The new law in California attempts to address that discrepancy. It’s a reaction to an astonishingly shortsighted recent California Supreme Court decision that found expert testimony in a criminal case is opinion, therefore it can’t be “wrong.” Perhaps on some level, that’s true. But it is also enormously influential with juries. In that particular case, the court denied a new trial for William Richards, who was convicted based on bite mark testimony from an “expert” witness who claimed that only 2 percent of the population could have made a bite mark left on the victim’s hand. The witness then testified that Richards was part of that 2 percent. The witness’s assertions were balderdash. There’s zero scientific or empirical to support bite mark matching or to claim that marks left in skin could be narrowed down to some precise proportion of the population.
Yet the California Supreme Court found that this was mere opinion that can’t be proved right or wrong.

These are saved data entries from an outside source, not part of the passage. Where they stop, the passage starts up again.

(* ===== verification/Ports.v ===== *)
(** Port input and output: src/kernel/include/io.h.

    The devices behind the ports are not code of the repository: they are a
    state type with one transition per instruction, a parameter of every driver.
    [trace] is the concrete instance the witnesses use. *)
From S2P Require Import Prelude.

Class Ports (D : Type) := {
  inb : Z → D → Z * D;
  outb : Z → Z → D → D;
  inw : Z → D → Z * D;
  outw : Z → Z → D → D;
  inl : Z → D → Z * D;
  outl : Z → Z → D → D
}.

Definition io_wait `{Ports D} (d : D) : D := outb 0x80 0 d.

(** Several writes in a row: port and byte. *)
Definition outbs `{Ports D} (l : list (Z * Z)) (d : D) : D :=
  foldl (λ d '(p, v), outb p v d) d l.

(** ** A device that records what is written and answers from a script *)

Inductive io_event := OutB (port v : Z) | OutW (port v : Z) | OutL (port v : Z).

Record trace := Trace { written : list io_event; script : list Z }.

Definition trace_in (w : Z) (d : trace) : Z * trace :=
  match script d with
  | [] => (0, d)
  | x :: s => (wrap w x, Trace (written d) s)
  end.
Definition trace_out (e : io_event) (d : trace) : trace := Trace (written d ++ [e]) (script d).

#[export] Instance trace_ports : Ports trace := {
  inb p d := trace_in 8 d; outb p v d := trace_out (OutB p (u8 v)) d;
  inw p d := trace_in 16 d; outw p v d := trace_out (OutW p (u16 v)) d;
  inl p d := trace_in 32 d; outl p v d := trace_out (OutL p (u32 v)) d
}.

(** ** The documented behaviour of the interrupt controllers

    Of each 8259 the mask register and the number of initialisation words it
    still expects matter.  A command byte [0x11] starts an initialisation of
    three more words on the data port and clears the mask; one with bit 4 clear
    leaves both alone.  Outside an initialisation the data port is the mask. *)
Definition pic_cmd (v : Z) (s : Z * nat) : Z * nat := if v =? 0x11 then (0, 3%nat) else s.
Definition pic_data (v : Z) (s : Z * nat) : Z * nat :=
  match s.2 with O => (v, O) | S k => (s.1, k) end.

Class Pic8259 (D : Type) `{Ports D} := {
  pic1 : D → Z * nat;
  pic2 : D → Z * nat;
  pic_bound : ∀ d, 0 ≤ (pic1 d).1 < 2 ^ 8 ∧ 0 ≤ (pic2 d).1 < 2 ^ 8;
  pic_inb1 : ∀ d, (inb 0x21 d).1 = (pic1 d).1;
  pic_inb2 : ∀ d, (inb 0xA1 d).1 = (pic2 d).1;
  pic_inb : ∀ p d, pic1 (inb p d).2 = pic1 d ∧ pic2 (inb p d).2 = pic2 d;
  pic_cmd1 : ∀ v d, v = 0x11 ∨ Z.testbit v 4 = false →
    pic1 (outb 0x20 v d) = pic_cmd v (pic1 d) ∧ pic2 (outb 0x20 v d) = pic2 d;
  pic_cmd2 : ∀ v d, v = 0x11 ∨ Z.testbit v 4 = false →
    pic2 (outb 0xA0 v d) = pic_cmd v (pic2 d) ∧ pic1 (outb 0xA0 v d) = pic1 d;
  pic_data1 : ∀ v d, 0 ≤ v < 2 ^ 8 →
    pic1 (outb 0x21 v d) = pic_data v (pic1 d) ∧ pic2 (outb 0x21 v d) = pic2 d;
  pic_data2 : ∀ v d, 0 ≤ v < 2 ^ 8 →
    pic2 (outb 0xA1 v d) = pic_data v (pic2 d) ∧ pic1 (outb 0xA1 v d) = pic1 d;
  pic_outb : ∀ p v d, p ≠ 0x20 → p ≠ 0x21 → p ≠ 0xA0 → p ≠ 0xA1 →
    pic1 (outb p v d) = pic1 d ∧ pic2 (outb p v d) = pic2 d
}.

(** The two controllers and nothing else. *)
Record pics := Pics { chip1 : Z * nat; chip2 : Z * nat }.

#[export] Instance pics_ports : Ports pics := {
  inb p d := (if p =? 0x21 then u8 (chip1 d).1 else if p =? 0xA1 then u8 (chip2 d).1 else 0, d);
  outb p v d :=
    if p =? 0x20 then Pics (pic_cmd v (chip1 d)) (chip2 d)
    else if p =? 0x21 then Pics (pic_data v (chip1 d)) (chip2 d)
    else if p =? 0xA0 then Pics (chip1 d) (pic_cmd v (chip2 d))
    else if p =? 0xA1 then Pics (chip1 d) (pic_data v (chip2 d)) else d;
  inw p d := (0, d); outw p v d := d; inl p d := (0, d); outl p v d := d
}.

Definition mask8 (s : Z * nat) : Z * nat := (u8 s.1, s.2).

Lemma mask8_cmd v s : mask8 (pic_cmd v s) = pic_cmd v (mask8 s).
Proof. unfold pic_cmd. by case_match. Qed.

Lemma mask8_data v s : 0 ≤ v < 2 ^ 8 → mask8 (pic_data v s) = pic_data v (mask8 s).
Proof.
  intros Hv. unfold pic_data, mask8. simpl. destruct s as [m [|k]]; simpl; [|done].
  by rewrite wrap_small.
Qed.

#[export] Program Instance pics_8259 : Pic8259 pics := {
  pic1 d := mask8 (chip1 d); pic2 d := mask8 (chip2 d)
}.
Next Obligation. intros d. split; by apply wrap_bound. Qed.
Next Obligation. done. Qed.
Next Obligation. done. Qed.
Next Obligation. done. Qed.
Next Obligation. intros v d _. split; [apply mask8_cmd|done]. Qed.
Next Obligation. intros v d _. split; [apply mask8_cmd|done]. Qed.
Next Obligation. intros v d Hv. split; [by apply mask8_data|done]. Qed.
Next Obligation. intros v d Hv. split; [by apply mask8_data|done]. Qed.
Next Obligation.
  intros p v d H1 H2 H3 H4. simpl.
  by rewrite !(proj2 (Z.eqb_neq _ _)) by done.
Qed.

Even if that is true, consider the implications of such a standard. The scientific method is about disproving theories. Theories that can’t be either supported or disproved by hypotheses and testing aren’t scientific theories. Under this opinion, the more untestable the theory, the more likely it is to survive a challenge. Never mind that it may have been presented to the jury as if it were science.
This new bill, sponsored by state Sen. Mark Leno (D-San Francisco), seeks to address and remedy these problems. Under the proposed law, if an expert later repudiates his testimony or if an expert’s testimony is later found to be unsupported by science, the convicted have grounds for a new trial. There are some nagging questions, such as what sort of consensus would be needed in the scientific community for the law to apply. In Richards’s case, there’s almost universal consensus. But on a topic such as Shaken Baby Syndrome, there’s still much heated debate.
Still, it’s a sensible bill that will at least address the most egregious cases. Other states should consider passing similar laws — or better yet, pass more robust safeguards to keep junk science out of criminal trials in the first place. (With some exceptions, most other states and courts have taken similar approaches to outdated science, though perhaps not as explicitly as the ruling against Richards.)
The last time California considered such reasonable criminal justice reforms, they passed both houses but were then vetoed by then-Gov. Arnold Schwarzenegger after lobbying from the powerful California District Attorneys Association. That organization is lobbying against this bill, too.